Start of Block

(* ===== verification/Visit.v ===== *)
(** * Visiting the elements of a document (bson-iter.c)

    [bson_iter_visit_all] calls one function of a table per element.  The table
    is a record of optional functions over a client state; a document that is
    handed to a visitor is the bytes at its pointer (to the end of the enclosing
    object) and its length, as [bson_init_static] would set it up. *)
From S2P Require Import Prelude Memory Strings Utf8 Format Document Append Lifecycle Iter IterSafe Find Values.

(** ** Static documents *)

(** The checks of [bson_init_static]; NULL data fails its assertion. *)
Definition init_static (data : option bytes) (length : Z) : outcome bool :=
  match data with
  | None => Abort
  | Some data =>
    if (length <? 5) || (length >? INT_MAX) then Ret false
    else
      len_le ← rd_le 4 data 0;
      if negb (len_le =? length) then Ret false
      else last ← rd data (length - 1); Ret (last =? 0)
  end.

(** The static document and [bson_iter_init] on it. *)
Record static_doc := mk_static { sd_data : bytes; sd_len : Z }.
Definition iter_init_static (d : static_doc) : bool * bson_iter_t :=
  if sd_len d <? 5 then (false, iter_zero) else (true, iter_start (sd_data d) (sd_len d)).

(** ** The table *)

Record bson_visitor_t (S : Type) := mk_visitor {
  visit_before : option (bson_iter_t -> bytes -> S -> outcome (bool * S));
  visit_after : option (bson_iter_t -> bytes -> S -> outcome (bool * S));
  visit_corrupt : option (bson_iter_t -> S -> outcome S);
  visit_double : option (bson_iter_t -> bytes -> Z -> S -> outcome (bool * S));
  visit_utf8 : option (bson_iter_t -> bytes -> Z -> bytes -> S -> outcome (bool * S));
  visit_document : option (bson_iter_t -> bytes -> static_doc -> S -> outcome (bool * S));
  visit_array : option (bson_iter_t -> bytes -> static_doc -> S -> outcome (bool * S));
  visit_binary : option (bson_iter_t -> bytes -> Z -> Z -> option bytes -> S -> outcome (bool * S));
  visit_undefined : option (bson_iter_t -> bytes -> S -> outcome (bool * S));
  visit_oid : option (bson_iter_t -> bytes -> option bytes -> S -> outcome (bool * S));
  visit_bool : option (bson_iter_t -> bytes -> bool -> S -> outcome (bool * S));
  visit_date_time : option (bson_iter_t -> bytes -> Z -> S -> outcome (bool * S));
  visit_null : option (bson_iter_t -> bytes -> S -> outcome (bool * S));
  visit_regex : option (bson_iter_t -> bytes -> bytes -> option bytes -> S -> outcome (bool * S));
  visit_dbpointer : option (bson_iter_t -> bytes -> Z -> bytes -> option bytes -> S -> outcome (bool * S));
  visit_code : option (bson_iter_t -> bytes -> Z -> bytes -> S -> outcome (bool * S));
  visit_symbol : option (bson_iter_t -> bytes -> Z -> bytes -> S -> outcome (bool * S));
  visit_codewscope : option (bson_iter_t -> bytes -> Z -> bytes -> static_doc -> S -> outcome (bool * S));
  visit_int32 : option (bson_iter_t -> bytes -> Z -> S -> outcome (bool * S));
  visit_timestamp : option (bson_iter_t -> bytes -> Z -> Z -> S -> outcome (bool * S));
  visit_int64 : option (bson_iter_t -> bytes -> Z -> S -> outcome (bool * S));
  visit_maxkey : option (bson_iter_t -> bytes -> S -> outcome (bool * S));
  visit_minkey : option (bson_iter_t -> bytes -> S -> outcome (bool * S));
  visit_unsupported_type : option (bson_iter_t -> bytes -> Z -> S -> outcome S);
  visit_decimal128 : option (bson_iter_t -> bytes -> bson_decimal128_t -> S -> outcome (bool * S));
}.
Arguments mk_visitor {S}.
Arguments visit_before {S}. Arguments visit_after {S}. Arguments visit_corrupt {S}. Arguments visit_double {S}.
Arguments visit_utf8 {S}. Arguments visit_document {S}. Arguments visit_array {S}. Arguments visit_binary {S}.
Arguments visit_undefined {S}. Arguments visit_oid {S}. Arguments visit_bool {S}. Arguments visit_date_time {S}.
Arguments visit_null {S}. Arguments visit_regex {S}. Arguments visit_dbpointer {S}. Arguments visit_code {S}.
Arguments visit_symbol {S}. Arguments visit_codewscope {S}. Arguments visit_int32 {S}. Arguments visit_timestamp {S}.
Arguments visit_int64 {S}. Arguments visit_maxkey {S}. Arguments visit_minkey {S}. Arguments visit_unsupported_type {S}.
Arguments visit_decimal128 {S}.

(** ** The loop *)

Section Visit.
Context {S : Type} (visitor : bson_visitor_t S).

(** [visitor->visit_x && visitor->visit_x (...)] *)
Definition VISIT_FIELD {A} (f : option A) (call : A -> outcome (bool * S)) (s : S) : outcome (bool * S) :=
  match f with Some f => call f | None => Ret (false, s) end.

(** The pointer argument of [bson_utf8_validate], which asserts it. *)
Definition assert_ptr (p : option bytes) : outcome bytes := match p with Some p => Ret p | None => Abort end.

(** Invalid UTF-8 in a value ends the loop with [true] after setting
    [err_off]; otherwise the visitor decides. *)
Definition checked_utf8 (it : bson_iter_t) (str : bytes) (len : Z) (next : outcome (bool * S)) (s : S) :
    outcome (bool * bson_iter_t * S) :=
  ok ← bson_utf8_validate str len true;
  if negb ok then Ret (true, set_err it (i_off it), s)
  else '(stop, s) ← next; Ret (stop, it, s).

(** [bson_init_static (&b, docbuf, doclen) && VISIT_DOCUMENT (...)] *)
Definition visit_static (docbuf : option bytes) (doclen : Z) (call : static_doc -> outcome (bool * S)) (s : S) :
    outcome (bool * S) :=
  ok ← init_static docbuf doclen;
  if (ok : bool) then d ← assert_ptr docbuf; call (mk_static d doclen) else Ret (false, s).

(** The [switch]: whether to stop, the iterator and the state. *)
Definition visit_value (it : bson_iter_t) (key : bytes) (bson_type : Z) (s : S) : outcome (bool * bson_iter_t * S) :=
  let plain (r : outcome (bool * S)) := '(stop, s) ← r; Ret (stop, it, s) in
  let ty_is (t : Z) := bson_type =? t in
  if ty_is BSON_TYPE_DOUBLE then
    plain (VISIT_FIELD (visit_double visitor) (fun f => d ← bson_iter_double it; f it key d s) s)
  else if ty_is BSON_TYPE_UTF8 then
    '(utf8, utf8_len) ← bson_iter_utf8 it;
    utf8 ← assert_ptr utf8;
    checked_utf8 it utf8 utf8_len (VISIT_FIELD (visit_utf8 visitor) (fun f => f it key utf8_len utf8 s) s) s
  else if ty_is BSON_TYPE_DOCUMENT then
    '(doclen, docbuf) ← bson_iter_document it;
    plain (visit_static docbuf doclen (fun b => VISIT_FIELD (visit_document visitor) (fun f => f it key b s) s) s)
  else if ty_is BSON_TYPE_ARRAY then
    '(doclen, docbuf) ← bson_iter_array it;
    plain (visit_static docbuf doclen (fun b => VISIT_FIELD (visit_array visitor) (fun f => f it key b s) s) s)
  else if ty_is BSON_TYPE_BINARY then
    '(subtype, binary_len, binary) ← bson_iter_binary it;
    plain (VISIT_FIELD (visit_binary visitor) (fun f => f it key subtype binary_len binary s) s)
  else if ty_is BSON_TYPE_UNDEFINED then plain (VISIT_FIELD (visit_undefined visitor) (fun f => f it key s) s)
  else if ty_is BSON_TYPE_OID then
    plain (VISIT_FIELD (visit_oid visitor) (fun f => o ← bson_iter_oid it; f it key o s) s)
  else if ty_is BSON_TYPE_BOOL then
    plain (VISIT_FIELD (visit_bool visitor) (fun f => b ← bson_iter_bool it; f it key b s) s)
  else if ty_is BSON_TYPE_DATE_TIME then
    plain (VISIT_FIELD (visit_date_time visitor) (fun f => n ← bson_iter_date_time it; f it key n s) s)
  else if ty_is BSON_TYPE_NULL then plain (VISIT_FIELD (visit_null visitor) (fun f => f it key s) s)
  else if ty_is BSON_TYPE_REGEX then
    '(regex, options) ← bson_iter_regex it;
    regex ← assert_ptr regex;
    n ← strlen regex;
    checked_utf8 it regex n (VISIT_FIELD (visit_regex visitor) (fun f => f it key regex options s) s) s
  else if ty_is BSON_TYPE_DBPOINTER then
    '(collection, collection_len, oid) ← bson_iter_dbpointer it;
    collection ← assert_ptr collection;
    checked_utf8 it collection collection_len
      (VISIT_FIELD (visit_dbpointer visitor) (fun f => f it key collection_len collection oid s) s) s
  else if ty_is BSON_TYPE_CODE then
    '(code, code_len) ← bson_iter_code it;
    code ← assert_ptr code;
    checked_utf8 it code code_len (VISIT_FIELD (visit_code visitor) (fun f => f it key code_len code s) s) s
  else if ty_is BSON_TYPE_SYMBOL then
    '(symbol, symbol_len) ← bson_iter_symbol it;
    symbol ← assert_ptr symbol;
    checked_utf8 it symbol symbol_len (VISIT_FIELD (visit_symbol visitor) (fun f => f it key symbol_len symbol s) s) s
  else if ty_is BSON_TYPE_CODEWSCOPE then
    '(code, length, docbuf, doclen) ← bson_iter_codewscope it;
    code ← assert_ptr code;
    checked_utf8 it code length
      (visit_static docbuf doclen (fun b => VISIT_FIELD (visit_codewscope visitor) (fun f => f it key length code b s) s) s) s
  else if ty_is BSON_TYPE_INT32 then
    plain (VISIT_FIELD (visit_int32 visitor) (fun f => n ← bson_iter_int32 it; f it key n s) s)
  else if ty_is BSON_TYPE_TIMESTAMP then
    '(timestamp, increment) ← bson_iter_timestamp it;
    plain (VISIT_FIELD (visit_timestamp visitor) (fun f => f it key timestamp increment s) s)
  else if ty_is BSON_TYPE_INT64 then
    plain (VISIT_FIELD (visit_int64 visitor) (fun f => n ← bson_iter_int64 it; f it key n s) s)
  else if ty_is BSON_TYPE_DECIMAL128 then
    dec ← bson_iter_decimal128 it;
    plain (VISIT_FIELD (visit_decimal128 visitor)
             (fun f => f it key (default (mk_dec128 undef_byte undef_byte) dec) s) s)
  else if ty_is BSON_TYPE_MAXKEY then
    plain (VISIT_FIELD (visit_maxkey visitor) (fun f => k ← bson_iter_key_unsafe it; f it k s) s)
  else if ty_is BSON_TYPE_MINKEY then
    plain (VISIT_FIELD (visit_minkey visitor) (fun f => k ← bson_iter_key_unsafe it; f it k s) s)
  else Ret (false, it, s).

(** After the loop, [it] has [err_off] set when the data is corrupt. *)
Definition visit_end (it : bson_iter_t) (key : option bytes) (bson_type : Z) (unsupported : bool) (s : S) :
    outcome (bool * bson_iter_t * S) :=
  let corrupt := match visit_corrupt visitor with
                 | Some f => s ← f it s; Ret (false, it, s)
                 | None => Ret (false, it, s)
                 end in
  if i_err_off it =? 0 then Ret (false, it, s)
  else
    match unsupported, visit_unsupported_type visitor with
    | true, Some f =>
      key ← assert_ptr key;
      n ← strlen key;
      ok ← bson_utf8_validate key n false;
      if (ok : bool) then s ← f it key bson_type s; Ret (false, it, s) else corrupt
    | _, _ => corrupt
    end.

(** The key of an element is checked before anything else. *)
Definition key_valid (key : bytes) : outcome bool :=
  c ← rd key 0;
  if c =? 0 then Ret true else n ← strlen key; bson_utf8_validate key n false.

Fixpoint visit_loop (fuel : nat) (it : bson_iter_t) (s : S) : outcome (bool * bson_iter_t * S) :=
  match fuel with
  | O => Fuel
  | Datatypes.S fuel =>
    r ← _bson_iter_next_internal it;
    let it := n_iter r in
    if negb (n_ok r) then visit_end it (n_key r) (n_type r) (n_unsupported r) s
    else
      key ← assert_ptr (n_key r);
      valid ← key_valid key;
      if negb valid then visit_end (set_err it (i_off it)) (n_key r) (n_type r) (n_unsupported r) s
      else
        '(stop, s) ← VISIT_FIELD (visit_before visitor) (fun f => f it key s) s;
        if (stop : bool) then Ret (true, it, s)
        else
          '(stop, it, s) ← visit_value it key (n_type r) s;
          if (stop : bool) then Ret (true, it, s)
          else
            '(stop, s) ← VISIT_FIELD (visit_after visitor) (fun f => k ← bson_iter_key_unsafe it; f it k s) s;
            if (stop : bool) then Ret (true, it, s) else visit_loop fuel it s
  end.

(** Every iteration moves forward inside the document. *)
Definition bson_iter_visit_all (it : bson_iter_t) (s : S) : outcome (bool * bson_iter_t * S) :=
  visit_loop (iter_fuel it) it s.
End Visit.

End of Block

> **TASK REQUIREMENTS**:
Beginning with the line containing "else if ty_is BSON_TYPE_DECIMAL128 then" in the material above, copy every line exactly until you have copied the line containing "Definition visit_end (it".

> **ANSWER FOR THE TASK**:
  else if ty_is BSON_TYPE_DECIMAL128 then
    dec ← bson_iter_decimal128 it;
    plain (VISIT_FIELD (visit_decimal128 visitor)
             (fun f => f it key (default (mk_dec128 undef_byte undef_byte) dec) s) s)
  else if ty_is BSON_TYPE_MAXKEY then
    plain (VISIT_FIELD (visit_maxkey visitor) (fun f => k ← bson_iter_key_unsafe it; f it k s) s)
  else if ty_is BSON_TYPE_MINKEY then
    plain (VISIT_FIELD (visit_minkey visitor) (fun f => k ← bson_iter_key_unsafe it; f it k s) s)
  else Ret (false, it, s).

(** After the loop, [it] has [err_off] set when the data is corrupt. *)
Definition visit_end (it : bson_iter_t) (key : option bytes) (bson_type : Z) (unsupported : bool) (s : S) :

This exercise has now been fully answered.